U.S. substitute Sasha Victorine blasted a penalty kick just past the desperate dive of goalkeeper Seigo Narazaki for a 5-4 shootout victory over Japan today and a berth in the Olympic men’s soccer semifinals.
The Americans won the shootout after tying the game 2-2 on Pete Vagenas’ penalty kick in the final minute of regulation.
After two periods of overtime, Victorine nailed his penalty kick just inside the post to the bloodied Narazaki’s left. The entire American squad sprinted onto the field as if it had won the World Cup, tearing off shirts and pumping clenched fists in triumph.
Japan, which led twice, stood back bewildered, jaws dropped.
The United States, which had never advanced out of the first round of an Olympic tournament, moved into a semifinal meeting Tuesday with Spain, which edged Italy 1-0 in Sydney.
U.S. Rallies Keep Team Close
The Americans rallied twice, including Vagenas’ penalty kick after a dubious call by Zimbabwean referee Felix Onias Tangawarima.
Josh Wolff and Tomoyuki Sakia were vying for the ball when the American striker was barely pushed from behind and appeared to take a dive near the end line as the ball went out of bounds. He convinved Tangawarima it was a foul, however.
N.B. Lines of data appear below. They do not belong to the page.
(* ===== verification/Prelude.v ===== *)
(** * CMarket: verification of the matching engine

    ** The program

    CMarket is a limit-order matching engine in C++20.  Its core, and the part
    verified here, is

    - the data of orders and trades ([include/execution.hpp],
      [include/limit_order.hpp]), argument checks ([include/validation.hpp]) and
      the id generator ([include/order_id_generator.hpp]);
    - [OrderBook] ([src/order_book.cpp]): two vectors of price levels, best
      first, with snapshots, updates, figures, and decimal text;
    - [OrderManager] ([src/order_manager.cpp]): the active orders in a vector,
      with an id index and one priority index per side kept in step;
    - [TradeStore] ([include/trade_store.hpp]): the history with checkpoints;
    - [MatchingEngine] ([src/matching_engine.cpp]): places, cancels, modifies and
      executes orders against the manager, mirrors them in a book it shares with
      its owner, and undoes its work from journals when a step throws;
    - [ConcurrentMatchingEngine] ([src/concurrent_matching_engine.cpp]) with
      [BlockingQueue] ([include/blocking_queue.hpp]): clients queue commands, one
      worker executes them and fulfils their promises;
    - [Position], [PositionManager] and [PositionExecutionHandler]
      ([include/position.hpp], [include/position_manager.hpp],
      [include/position_execution_handler.hpp]): quantity, average entry price and
      realised profit per symbol;
    - [RiskLimits], [RiskValidator] and [RiskManagedExecution]
      ([include/risk_limits.hpp], [include/risk_validator.hpp],
      [include/risk_managed_execution.hpp]): market orders behind a limit on the
      position, booked after the engine has executed them;
    - [RollingVWAP], [TradeStatistics] and [AnalyticsExecutionHandler]
      ([include/rolling_vwap.hpp], [include/trade_statistics.hpp],
      [include/analytics_execution_handler.hpp]): figures over the trades of a
      symbol, fed by the executions;
    - [OrderFlowImbalance] with its handler, its observable book and its two
      engine adapters ([include/order_flow_imbalance.hpp],
      [include/ofi_order_book_handler.hpp], [include/ofi_observable_order_book.hpp],
      [include/ofi_matching_engine_adapter.hpp],
      [include/ofi_concurrent_matching_adapter.hpp]): a figure over consecutive
      best levels, fed after each change of a book;
    - [DepthAnalytics], [DepthWeightedPricing], [LiquidityConcentration] and
      [MarketImpact] ([include/depth_analytics.hpp],
      [include/depth_weighted_pricing.hpp], [include/liquidity_concentration.hpp],
      [include/market_impact.hpp]): figures over the best levels of a book, and
      over the books before and after an execution;
    - [AnalyticsEngine] and the two execution adapters
      ([include/analytics_engine.hpp], [include/market_impact_execution_adapter.hpp],
      [include/analytics_engine_execution_adapter.hpp]): managed orders that record
      what they did to the book;
    - the market stream: [WebSocketClient] ([src/websocket_client.cpp]) keeps one
      book per subscribed token ([include/websocket_market_state.hpp]) from the
      messages of a server, parsed and dispatched by
      [include/websocket_message_parser.hpp] and
      [include/websocket_payload_dispatcher.hpp], with a heartbeat
      ([include/heartbeat_state.hpp]) and reconnections
      ([include/reconnect_backoff.hpp]);
    - the program ([src/main.cpp]), which streams or prints one snapshot that
      [HttpClient] ([src/http_client.cpp]) downloads.

    ** The files

    Definitions that translate the sources, one per component:
    - [Prelude] (this file): outcomes, the state monad with exceptions, its
      weakest preconditions and tactics, 64-bit arithmetic, strict orders;
    - [Orders], [TradeStore], [OrderBook], [OrderManager], [MatchingEngine],
      [BlockingQueue], [ConcurrentEngine]: the component of that name, with the
      names of its members; [FixedPoint]: the decimal text of the book;
    - [Positions]: positions, their map and the execution handler, followed by
      what a trade and an execution do to them ([traded], [executed]);
    - [Risk]: limits, validator and managed orders, followed by what a managed
      order does ([managed], [refused]) and the clients that send them;
    - [TradeAnalytics], [OrderFlow], [OrderFlowAdapters], [DepthFigures],
      [MarketImpact], [AnalyticsEngine]: the analytics and their adapters;
    - [MarketFeed], [FeedClient]: subscription, parser, dispatcher and state of the
      market channel, and the processing and printing of its events; [Json] is
      what they use of the JSON library, as a class;
    - [Heartbeat], [Connection], [Stream], [Session]: heartbeat and backoff, the
      handlers of one connection with the operations under way, the loop that
      reconnects, and one attempt from its set-up to its close, which runs those
      handlers and is what the loop is given;
    - [CommandLine]: the HTTP client and the program;
    - [LongDouble]: the [long double] arithmetic the figures use, with explicit
      rounding, for every significand of at least 53 bits (a class, since the
      width belongs to the platform).

    Specifications and the lemmas that connect them to the definitions:
    - [Levels]: a sorted vector of levels is a finite function from prices to
      quantities, and every vector operation is a point update of it;
    - [ManagerSpec]: the manager represents a pair of priority queues
      ([Queues], [om_rep]); what each member does to them;
    - [EngineSpec], [PlaceSpec]: the abstract engine.  [match_queue] is the greedy
      pass over a queue, [place_spec] a placement, [synced] says that the book
      shows the queues, [engine_inv] is the invariant between calls;
    - [Journal], [MatchLoop]: a journal entry undoes its round ([undoes]), the
      matching loop runs the greedy pass, and undoing its journal restores the
      engine;
    - [EngineLimit], [EngineModify], [EngineMarket]: weakest preconditions of the
      members of the engine; [MarketRollback]: what the handler of a market order
      leaves behind when the book showed less than the orders ([market_failed]);
    - [ConcurrentSpec]: the simulation of the interleaved system by the
      sequential one;
    - [Totality]: every command is answered while prices times market quantities
      fit the significand of [long double]; [FairExecution]: a market order trades
      at the best price or behind it;
    - [Rounding], [RelativeError]: comparisons with integers survive rounding, and
      [close] bounds a computed number by its exact rational value and the number
      of roundings;
    - [Windows], [TradeAnalyticsSpec], [OrderFlowSpec]: running totals over a
      window against the list of all events ([tracks], [analytics_tracks]);
    - [DepthSpec], [ImpactSpec]: what a summary of levels or of an execution shows
      ([depth_shown], [impact_shown]);
    - [AdapterSpec], [ConcurrentAdapterSpec], [AnalyticsEngineSpec]: calls through
      the adapters against calls of what they adapt;
    - [FeedSpec], [FeedEvents]: an event is a function from views to views
      ([spec_message]), and a market state [shows] a view.

    Theorems, each with an instance on concrete data:
    - [EngineTheorems]: placement, modification, cancellation and market orders
      refine the abstract engine; limits and price-time priority are respected;
      failed placements change nothing; bounded commands are all answered and keep
      the invariant and the book uncrossed.  Two theorems show rollbacks that
      leave the shared book with more than it had, for market orders in general;
    - [ConcurrentTheorems]: linearisation in the order of acceptance, and shutdown;
    - [ManagerTheorems]: round trips of the manager and of the history, and the
      best order;
    - [BookTheorems]: snapshots, updates, adjustments and figures;
    - [FixedPointTheorems]: accepted texts and the print-parse round trip;
    - [RiskTheorems]: trades are accounted for, executions add up, a managed order
      goes through within the limit or changes nothing, and no sequence of orders
      takes a position past its limit;
    - [OrderFlowTheorems]: the rolling imbalance is that of a reference
      definition, and the adapters feed it the books of the engine without
      changing what the engine does, whatever the callback and the shared book;
    - [AnalyticsTheorems]: the trade figures are exact while the totals fit the
      significand, the level figures are exact or within a stated relative error,
      and the execution adapters record impacts and change nothing else, over any
      shared book: slippage and mid price are never in favour of the order, and a
      book that is crossed afterwards costs the health flag.  One theorem shows a
      rolling price that lost its small trades;
    - [FeedTheorems]: which texts are taken for what, the dispatcher isolates
      failures, and the books refine the abstract feed.  One theorem shows a
      crossed snapshot that is kept and reported as ignored;
    - [Heartbeat], [ConnectionTheorems], [SessionTheorems], [StreamTheorems]: the
      timeout against the history of pings, one operation of each kind at most,
      books that follow the texts, the end of a connection, of an attempt and of
      the loop;
    - [CommandLineTheorems]: the exit code of both commands.

    ** How the code is modelled

    A member function is a computation [M S A] on the state of its object.  It
    answers [Ok], throws, is [Undefined] (signed overflow, a bad index) or
    [Diverges] (a loop out of fuel).  As in C++, what was written before a throw
    stays written; the handlers of the sources are translated and it is they that
    restore it.  A weakest precondition excludes [Undefined] and [Diverges], so
    every theorem that gives an outcome also says that the arithmetic does not
    overflow and that the loops end.

    Integers are [Z] with their width: signed overflow is undefined
    ([checked64]), unsigned arithmetic wraps ([uwrap64]).  [std::map] and
    [std::set] are their elements in iteration order, the hash index of the
    manager a [gmap], vectors are lists, pointers and iterators into them
    indices, node handles the keys they own.  [std::isdigit] is that of the C
    locale.  [__int128] results are bounded ([checked128]), and a cast from them
    to 64 bits is the modular one ([narrow64]).

    The matching loops take fuel: one round more than there are active orders
    ([match_fuel]), or levels and orders together ([market_fuel]).  Every round
    but the last uses up an order or a level, and [wp_loop] turns that measure
    into termination, so the fuel never runs out.  The loop of [Stream] runs until
    a signal; its theorem says that one attempt more than there are before the
    signal is enough.  The loop of a connection ([Session.io_run]) runs until
    nothing is under way: when a signal arrives or an operation fails at turn [N]
    at the latest, [N + 5] turns are enough, since at most three completions are
    left then.

    Threads interleave as steps of [ConcurrentEngine.cstep].  A member that holds
    a lock for its whole body is one step, and waiting on a condition is the
    guard of a step.

    Third-party code is a parameter.  The JSON library is the class [Json.Json] with
    two documented facts: [at] finds what [contains] reports, and
    [get<std::string>] reads what [is_string] reports.  Asio chooses the events of
    [Connection.connection_runs]: a completion needs an operation under way, and
    only a cancelled wait reports an abort; it owes a completion for every wait, and
    for every read and write of a socket that was cancelled ([Connection.due]).  What
    the network libraries answer to one connection attempt or one HTTP request,
    the completions they deliver and the moments at which signals arrive are the
    records [ws_session] and [http_session]; the theorems about streams assume of
    an attempt what [well_behaved] says.  [Stream.stream_market] is stated for any
    attempt and instantiated with [Session.attempt] in [Session.stream_tokens].
    Times are nanoseconds in 64 bits.

    ** What is not modelled

    Allocation failure: handlers that only [std::bad_alloc] could reach are
    translated but never entered.  The lock of [OrderBook] and owners that write
    to the shared book while a member of the engine runs; what the owner wrote
    before a call is covered, by the theorems that do not assume [synced].  Two
    threads in [shutdown] at once.  Infinities and NaNs are arguments the checks
    refuse, never results: no figure leaves the exponent range.  What goes over a
    socket and its encryption; a signal in the middle of a handler, which is taken
    to arrive before or after it; [operator<<] that fails.  Tests and benchmarks. *)
From stdpp Require Export base numbers list strings gmap sorting.
From Stdlib Require Export ZArith Lia.
(* ===== verification/Orders.v ===== *)
(** * Orders, trades and their validation

    The value types of [include/execution.hpp] and [include/limit_order.hpp],
    the argument checks of [include/validation.hpp] and the id source of
    [include/order_id_generator.hpp]. *)
From S2P Require Import Prelude.

Local Open Scope Z_scope.

(** ** execution.hpp *)

Inductive OrderSide : Type := Buy | Sell.

#[export] Instance OrderSide_eq_dec : EqDecision OrderSide.
Proof. solve_decision. Defined.

(** [side == OrderSide::Buy] and [side == OrderSide::Sell]. *)
Definition is_buy (s : OrderSide) : bool := match s with Buy => true | Sell => false end.
Definition is_sell (s : OrderSide) : bool := match s with Buy => false | Sell => true end.

Record Trade : Type := mkTrade {
  aggressor_side : OrderSide;
  trade_price_ticks : Z;
  trade_quantity : Z;
  trade_id : Z;
  buy_order_id : option Z;
  sell_order_id : option Z;
  execution_sequence : Z
}.

#[export] Instance Trade_eq_dec : EqDecision Trade.
Proof. solve_decision. Defined.

Record ExecutionResult : Type := mkExecutionResult {
  result_side : OrderSide;
  requested_quantity : Z;
  executed_quantity : Z;
  result_remaining_quantity : Z;
  average_price_ticks : option Z;
  result_trades : list Trade
}.

Definition fully_filled (r : ExecutionResult) : bool :=
  result_remaining_quantity r =? 0.

Definition partially_filled (r : ExecutionResult) : bool :=
  (executed_quantity r >? 0) && (result_remaining_quantity r >? 0).

Definition unfilled (r : ExecutionResult) : bool :=
  executed_quantity r =? 0.

(** ** limit_order.hpp *)

Record LimitOrder : Type := mkLimitOrder {
  order_id : Z;
  side : OrderSide;
  price_ticks : Z;
  original_quantity : Z;
  remaining_quantity : Z;
  sequence_number : Z
}.

#[export] Instance LimitOrder_eq_dec : EqDecision LimitOrder.
Proof. solve_decision. Defined.

(** The subtraction is unguarded in the source; it stays inside [int64_t] for
    every order that [OrderManager] accepts. *)
Definition filled_quantity {S} (o : LimitOrder) : M S Z :=
  sub64 (original_quantity o) (remaining_quantity o).

Definition is_filled (o : LimitOrder) : bool := remaining_quantity o =? 0.

Definition is_partially_filled (o : LimitOrder) : bool :=
  (remaining_quantity o >? 0) && (remaining_quantity o <? original_quantity o).

(** Assignments to one field of an order. *)
Definition set_remaining (q : Z) (o : LimitOrder) : LimitOrder :=
  mkLimitOrder (order_id o) (side o) (price_ticks o) (original_quantity o) q
    (sequence_number o).

Definition set_sequence (n : Z) (o : LimitOrder) : LimitOrder :=
  mkLimitOrder (order_id o) (side o) (price_ticks o) (original_quantity o)
    (remaining_quantity o) n.

(** The assignments of a modification: both quantities, and the price. *)
Definition set_quantities (q : Z) (o : LimitOrder) : LimitOrder :=
  mkLimitOrder (order_id o) (side o) (price_ticks o) q q (sequence_number o).

Definition set_price (p : Z) (o : LimitOrder) : LimitOrder :=
  mkLimitOrder (order_id o) (side o) p (original_quantity o)
    (remaining_quantity o) (sequence_number o).

(** ** validation.hpp *)

Definition require_positive {S} (value : Z) (field_name : string) : M S unit :=
  if value <=? 0
  then throw (invalid_argument (field_name +:+ " must be positive."))
  else ret tt.

Definition validate_market_order {S} (quantity : Z) : M S unit :=
  require_positive quantity "Market order quantity".

Definition validate_limit_order {S} (price quantity : Z) : M S unit :=
  require_positive price "Limit price" ;;;
  require_positive quantity "Limit quantity".

Definition validate_modify_order {S} (price quantity : Z) : M S unit :=
  require_positive price "Modified limit price" ;;;
  require_positive quantity "Modified limit quantity".

Definition validate_trade {S} (price quantity : Z) : M S unit :=
  require_positive price "Trade price" ;;;
  require_positive quantity "Trade quantity".

Section validation.
Context {S : Type}.
Implicit Types (s : S) (Q : unit → S → Prop).

Lemma wp_require_positive v f Q E s :
  (0 < v → Q tt s) →
  (v ≤ 0 → E (invalid_argument (f +:+ " must be positive.")) s) →
  wp (require_positive v f) Q E s.
Proof. intros. unfold require_positive. wp_steps; zb; auto with lia. Qed.

Lemma wp_require_positive_ok v f Q E s :
  0 < v → Q tt s → wp (require_positive v f) Q E s.
Proof. intros. apply wp_require_positive; auto with lia. Qed.

(** Both checks of a pair pass exactly on two positive numbers; otherwise
    the state is untouched. *)
Lemma wp_validate_trade p q Q E s :
  (0 < p → 0 < q → Q tt s) →
  (p ≤ 0 ∨ q ≤ 0 → ∀ w, E (invalid_argument w) s) →
  wp (validate_trade p q) Q E s.
Proof.
  intros. unfold validate_trade. wp_steps.
  repeat (apply wp_require_positive; intros); auto.
Qed.
End validation.

(** ** order_id_generator.hpp *)

Record OrderIdGenerator : Type := mkOrderIdGenerator { next_order_id_ : Z }.

(** The constructor; the engine uses its default argument, 1. *)
Definition make_generator (first_order_id : Z) : outcome OrderIdGenerator :=
  if first_order_id =? 0
  then Throw (invalid_argument "First order ID must be greater than zero.")
  else Ok (mkOrderIdGenerator first_order_id).

Definition next : M OrderIdGenerator Z :=
  let* n := gets next_order_id_ in
  if n =? UINT64_MAX
  then throw (overflow_error "Order ID generator exhausted.")
  else
    modify (λ _, mkOrderIdGenerator (uwrap64 (n + 1))) ;;;
    ret n.

Definition peek (g : OrderIdGenerator) : Z := next_order_id_ g.

Lemma uwrap64_small x : 0 ≤ x ≤ UINT64_MAX → uwrap64 x = x.
Proof. intros. unfold uwrap64. apply Z.mod_small. mlia. Qed.

Lemma wp_next (g : OrderIdGenerator) Q E :
  0 ≤ next_order_id_ g ≤ UINT64_MAX →
  (next_order_id_ g < UINT64_MAX →
     Q (next_order_id_ g) (mkOrderIdGenerator (next_order_id_ g + 1))) →
  (next_order_id_ g = UINT64_MAX →
     E (overflow_error "Order ID generator exhausted.") g) →
  wp next Q E g.
Proof.
  intros Hr HQ HE. unfold next. wp_steps; zb; [auto|].
  rewrite uwrap64_small by mlia. apply HQ. lia.
Qed.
Exhausted, and with the bulk of the 14,345 crowd at Hindmarsh Stadium cheering on the Japanese, the Americans huddled as Vagenas stepped up for the first U.S. kick in the shootout. The screams of “Nippon, Nippon, Nippon,” overwhelmed the “U-S-A, U-S-A” chants as the Japanese fans and flags outnumbered the Americans at least 4-1.
In the shootout, Vagenas, Jeff Agoos and Landon Donovan all scored for the Americans, while Japan’s Shunsuke Nakamura, Junichi Inamoto and Ryuzo Morioka beat goalie Brad Friedel.
Missed Shot by Nakata Opens Door
Then Hidetoshi Nakata, who plays in Italy for AS Roma, struck the left post with a right-footed kick as Friedel, flat on the ground, punched the air in celebration. The United States had the opening it needed.
Wolff didn’t waste it, roofing his shot. After Japan scored again, Victorine ended it — and began the wild exultations.
Friedel made a stunning, diving save in overtime, getting his fingertips to Nakata’s drive to keep the Americans alive.
Earlier, Atsushi Yanagisawa scored the opener at 30 minutes with an angled header.
Wolff tied it at 68 minutes when he fired a right-footed drive past Narazaki after the Japanese defense deflected a cross from Agoos.
The Americans sprinted to the left corner to celebrate, but Japan struck back almost immediately. Naohiro Takahara took two shots to get around goalkeeper Friedel in the 71st minute.